Lei non sembra stimare troppo la stampa...
"Guardi io sono pubblicista e amo molto il vostro mestiere. Quando parlo dei rischi del processo mediatico mi riferisco a patologie del sistema: così come tra noi avvocati ci sono delle “storture”, così anche nella categoria dei giornalisti c'è chi dipinge gli imputati come fossero già colpevoli. Un errore madornale che altera il convincimento dell'opinione pubblica. Eppure statisticamente nei processi italiani sono più gli assolti che i condannati".
A dodici anni dalla prima uscita, è pronta la nuova edizione del suo volume “L'avvocato e la verità”, una testo che riflette su come è possibile conciliare le esigenze della verità giudiziaria con i diritti di garanzia degli imputati. Cosa è cambiato da allora e perché ha deciso di rimettere mano al suo lavoro?
"Il 16 dicembre del 2014 è entrato in vigore il nuovo Codice Deontologico forense e, nello specifico, l'articolo 14 che era la voce delle istituzioni forensi, ora espresso con l'articolo 50, dedicato al rapporto tra avvocato e verità. Argomento che mi è molto caro e sul quale ho ritenuto di dover aggiungere qualche riflessione".

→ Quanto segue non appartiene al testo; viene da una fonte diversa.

Lemma separated_length {A} level (text : A -> str) l :
  (length l <= length (separated level text l))%nat.
Proof.
  induction l as [|x l IH]; [reflexivity|].
  rewrite separated_cons. cbn [length]. rewrite !length_app. lia.
Qed.

Lemma ends_number_separated {A} level (text : A -> str) l level' c rest :
  ends_number (separated level text l ++ newline_indent level' ++ c :: rest)
  = true.
Proof. destruct l; reflexivity. Qed.

Lemma JSONObject_loop_close scan fuel pairs s t :
  skip_whitespace s = 125 :: t ->
  JSONObject_loop scan (S fuel) pairs s
  = Scanned (PDict (dict_of_pairs pairs)) t.
Proof. intros E. cbn [JSONObject_loop]. now rewrite E. Qed.

Lemma JSONObject_loop_next scan fuel pairs s t t1 kv rest :
  skip_whitespace s = 44 :: t -> skip_whitespace t = QUOTE :: t1 ->
  JSONObject_pair scan t1 = Scanned kv rest ->
  JSONObject_loop scan (S fuel) pairs s
  = JSONObject_loop scan fuel (pairs ++ [kv]) rest.
Proof. intros E1 E2 E3. cbn [JSONObject_loop]. now rewrite E1, E2, E3. Qed.

Lemma JSONObject_first scan fuel s t kv rest :
  skip_whitespace s = QUOTE :: t ->
  JSONObject_pair scan t = Scanned kv rest ->
  JSONObject scan fuel s = JSONObject_loop scan fuel [kv] rest.
Proof. intros E1 E2. unfold JSONObject. now rewrite E1, E2. Qed.

Lemma scan_once_object fuel t :
  scan_once (S fuel) (123 :: t) = JSONObject (scan_once fuel) fuel t.
Proof. reflexivity. Qed.

Lemma scan_once_array fuel t :
  scan_once (S fuel) (91 :: t) = JSONArray (scan_once fuel) fuel t.
Proof. reflexivity. Qed.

In un passo del suo libro lei scrive: “Sono avvocato e devo svolgere gli interessi del mio assistito al meglio. Non sono un pm, non ricerco la verità. Io garantisco la legalità del processo assicurando una difesa piena”. E' giusto sostenere quindi che quello tra avvocato e verità è un rapporto complesso e spesso conflittuale?
"E' così e spesso questo aspetto non è affatto accettato nella sua concretezza dagli stessi avvocati. E' il piemme che deve ricercare assolutamente la verità, mentre il giudice non deve ricercare la verità ad ogni costo bensì verificare se il pm ha raccolto sufficienti prove per stabilire la colpevolezza dell'imputato, tenendo conto che il nostro è un sistema in cui vige la presunzione di non colpevolezza. Il difensore, invece, ossia l'avvocato, deve garantire i diritti dell'imputato, non difendere le sua azioni ma il giusto processo. E di giusto processo si può parlare solo se il diritto di difendersi abbia avuto effettiva esplicazione".